In the material below, find the line with "intros Hin." and the line with "split; [done|]. split; [done|].", then output those two lines and every line between them, exactly.
··· Provided entries ···
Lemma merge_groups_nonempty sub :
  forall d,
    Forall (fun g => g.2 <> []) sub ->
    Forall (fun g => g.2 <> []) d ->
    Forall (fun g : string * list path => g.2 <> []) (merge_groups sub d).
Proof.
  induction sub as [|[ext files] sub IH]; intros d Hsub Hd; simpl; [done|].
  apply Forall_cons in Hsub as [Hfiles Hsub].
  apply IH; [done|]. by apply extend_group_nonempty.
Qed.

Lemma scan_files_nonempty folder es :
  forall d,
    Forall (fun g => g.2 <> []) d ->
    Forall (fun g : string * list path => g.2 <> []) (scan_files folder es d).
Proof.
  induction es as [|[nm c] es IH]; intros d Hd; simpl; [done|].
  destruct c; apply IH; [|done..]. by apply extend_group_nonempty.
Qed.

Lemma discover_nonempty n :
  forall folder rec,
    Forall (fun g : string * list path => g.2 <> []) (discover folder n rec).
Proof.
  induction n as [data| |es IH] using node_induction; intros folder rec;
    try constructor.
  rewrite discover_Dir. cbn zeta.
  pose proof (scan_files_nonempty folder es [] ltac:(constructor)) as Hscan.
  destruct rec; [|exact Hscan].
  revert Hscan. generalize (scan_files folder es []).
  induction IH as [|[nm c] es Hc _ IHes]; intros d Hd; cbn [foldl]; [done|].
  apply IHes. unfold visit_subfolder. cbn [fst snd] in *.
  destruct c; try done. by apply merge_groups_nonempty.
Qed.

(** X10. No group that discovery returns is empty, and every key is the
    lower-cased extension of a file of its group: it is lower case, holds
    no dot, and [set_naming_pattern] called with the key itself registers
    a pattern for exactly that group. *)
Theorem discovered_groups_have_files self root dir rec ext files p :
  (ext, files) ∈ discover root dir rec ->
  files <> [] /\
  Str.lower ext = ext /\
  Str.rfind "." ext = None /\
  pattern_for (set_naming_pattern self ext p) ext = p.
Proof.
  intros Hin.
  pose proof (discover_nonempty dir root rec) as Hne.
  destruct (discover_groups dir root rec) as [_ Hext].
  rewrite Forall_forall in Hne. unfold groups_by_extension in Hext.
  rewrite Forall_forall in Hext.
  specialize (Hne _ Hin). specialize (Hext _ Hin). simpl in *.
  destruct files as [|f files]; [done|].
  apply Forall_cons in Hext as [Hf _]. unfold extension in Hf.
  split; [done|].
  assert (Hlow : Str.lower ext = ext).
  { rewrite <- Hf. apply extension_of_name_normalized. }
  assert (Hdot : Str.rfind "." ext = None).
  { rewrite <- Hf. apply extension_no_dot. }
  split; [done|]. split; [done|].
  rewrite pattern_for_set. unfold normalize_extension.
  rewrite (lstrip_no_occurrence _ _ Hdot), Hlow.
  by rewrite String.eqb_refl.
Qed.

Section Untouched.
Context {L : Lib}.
···
Solved problem —
  intros Hin.
  pose proof (discover_nonempty dir root rec) as Hne.
  destruct (discover_groups dir root rec) as [_ Hext].
  rewrite Forall_forall in Hne. unfold groups_by_extension in Hext.
  rewrite Forall_forall in Hext.
  specialize (Hne _ Hin). specialize (Hext _ Hin). simpl in *.
  destruct files as [|f files]; [done|].
  apply Forall_cons in Hext as [Hf _]. unfold extension in Hf.
  split; [done|].
  assert (Hlow : Str.lower ext = ext).
  { rewrite <- Hf. apply extension_of_name_normalized. }
  assert (Hdot : Str.rfind "." ext = None).
  { rewrite <- Hf. apply extension_no_dot. }
  split; [done|]. split; [done|].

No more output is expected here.